Ok so I guess anyone who’s done a decent amount of SharePoint front end work is laughing at me right now (Yip i think i can still hear the giggling through the Inter-ether), but I’ll perservere none the less cause I think the only way you get along in this gig we all share is to admit when you don’t know and to ask a few questions when your peering into what could quite possibly be a bottemless abyss of technical bligle-bleh (new word just trying it out now.

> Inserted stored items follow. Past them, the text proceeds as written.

(* ===== verification/EvalExec.v ===== *)
(** Evaluation of parsed expressions (src/src/libs/zbxeval/execute.c): a stack
    machine over the postfix tokens.  [expression] is the text the tokens refer
    to; [values] has the variants that macro resolvers and the trigger cache put
    into tokens between parsing and execution, by the position of the token.
    The built-in functions are a parameter: what each makes of its arguments. *)

From stdpp Require Import base list numbers.
From Stdlib Require Import ZArith Lia SpecFloat.
From S2P Require Import Prelude Num Variant EvalParse EvalSyntax.

Open Scope Z_scope.

(** ZBX_EVAL_PROCESS_ERROR *)
Definition ZBX_EVAL_PROCESS_ERROR : Z := 4294967296.

(** The messages, with the position they mention. *)
Inductive exec_error : Type :=
| unary_needs_operand (pos : Z) | unary_not_numeric (pos : Z) | unary_unknown (pos : Z) | not_a_number (pos : Z)
| binary_needs_operands (pos : Z) | vector_compared (pos : Z) | left_not_numeric (pos : Z) | right_not_numeric (pos : Z)
| division_by_zero (pos : Z) | not_enough_arguments (pos : Z) | unknown_function (pos : Z) | not_precalculated
| unknown_token (pos : Z) | exception_without_argument | exception_of_other_type | exception (msg : list Z) | message (msg : list Z)
| output_not_one_value.

Notation X A := (res (exec_error + A)).

Definition dbl_0 : spec_float := S754_zero false.
Definition dbl_1 : spec_float := dbl_of_Z 1.

(** "KMGTsmhdw" *)
Definition ZBX_UNIT_SYMBOLS : list Z := [75; 77; 71; 84; 115; 109; 104; 100; 119].

Definition zbx_suffixed_number_parse (number : list Z) : res (option nat) :=
  r ← zbx_number_parse number;
  Ret (match r with
       | None => None
       | Some len => Some (if existsb (Z.eqb (chr number len)) ZBX_UNIT_SYMBOLS then S len else len)
       end).

(** [Some suffix] is SUCCEED. *)
Definition eval_suffixed_number_parse (value : list Z) : res (option Z) :=
  let value := if hd0 value =? 45 then tail value else value in
  r ← zbx_suffixed_number_parse value;
  Ret (match r with
       | Some num_len => if (num_len =? length value)%nat then Some (chr value (length value - 1)) else None
       | None => None
       end).

(** Quoted strings: a backslash is dropped and keeps the next character. [n]
    characters are left before the closing quote. *)
Fixpoint unescape (s : list Z) (n : nat) : list Z :=
  match s with
  | [] => []
  | c :: s =>
      match n with
      | O => []
      | S n =>
          if c =? 92 then match s with c' :: s => c' :: unescape s (n - 1) | [] => [0] end
          else c :: unescape s n
      end
  end.

Section Exec.
Context (strtod : list Z -> spec_float) (print_double : spec_float -> list Z) (print_other : variant -> list Z)
  (print_ui64 : Z -> list Z).
Context (expression : list Z) (rules0 : Z) (values : Z -> variant).
(** The callbacks get the name and the arguments; [inl] is FAIL with a message. *)
Context (builtin : list Z -> option (token -> list variant -> X variant))
  (common_cb history_cb : option (list Z -> list variant -> list Z + variant))
  (error_at : list Z -> Z -> list Z).

Definition variant_convert_suffixed_num (v : variant) : res (option spec_float) :=
  match v with
  | VStr s =>
      r ← eval_suffixed_number_parse s;
      Ret (match r with
           | Some suffix =>
               let result := dbl_mul (strtod s) (dbl_of_Z (suffix2factor suffix)) in
               if dbl_is_normal result then Some result else None
           | None => None
           end)
  | _ => Ret None
  end.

So I started playing around with designer … (waits for laughter to cease). Previous to this I’d avoided the tool (mostly) cause I’d heard and experienced that most of the work you produce with it is hard to replicate/backup due to database (un)ghosting in SP and the fact that you have to work on a live sharepoint instance. Though mostly I imagine it could have been related to me loving my nice familiar VS 2008 tools and not wanting to take a walk in the dark scary forest.

And so we go on …

I updated a NewForm.aspx page using the designer to meet a requirement to add some new fields to the form. Things started to head down hill from there. I’d decided to work on a copy of the current page by saving it as a new file name ‘NewPage_mod01.aspx’ but despite this Designer some how made this new page the live page. This scared the bejezzus out of me as I quickly had live-users asking me why the page was broken (NOT GOOD) 😦

I found I could back track this behaviour by deleting the new pages, at which point SharePoint would go back to using the pre-existing page. I’m yet to find out what lever is making these changes but believe you me I’ll comment if I do find out. So far I’ve found a context menu associated with the SharePoint list that allows you to associate it with specific pages but when I make the changes to this dialogue no changes are reflected on the SharePoint farm 😦

Anyways … the context of all this is that to make the modified changes work I discovered you had to look deep into the question ‘what makes a form in sharepoint’

The answer (so far).

Content Type
PageForm (eg NewForm.aspx).

Inside the NewForm.aspx are things to explore like

  • ListFormWebPart
  • DataFormWebPart
  • ContentEditorWebPart

The DataFormWebPart is in turn broken down into.

  • DataSource (Items from a SPLIst for example)
  • Parameters (like they sound)
  • XSL (New it had to crop up eventually.

I guess the intersting thing I observed (and will continue to investigate) is that XSL/HTML will allow you to pretty much do anything you want to the SharePoint visual/logical layout/presentation. Of course I’m exagerating a little bit and this is likely to be limited by other aspects of the SharePoint architecture and my own technical boundaries, but still to find out how simple it is at its core is somewhat exhilirating.

Sorry for the long post, but I felt there was quite a bit of context for my endpoint.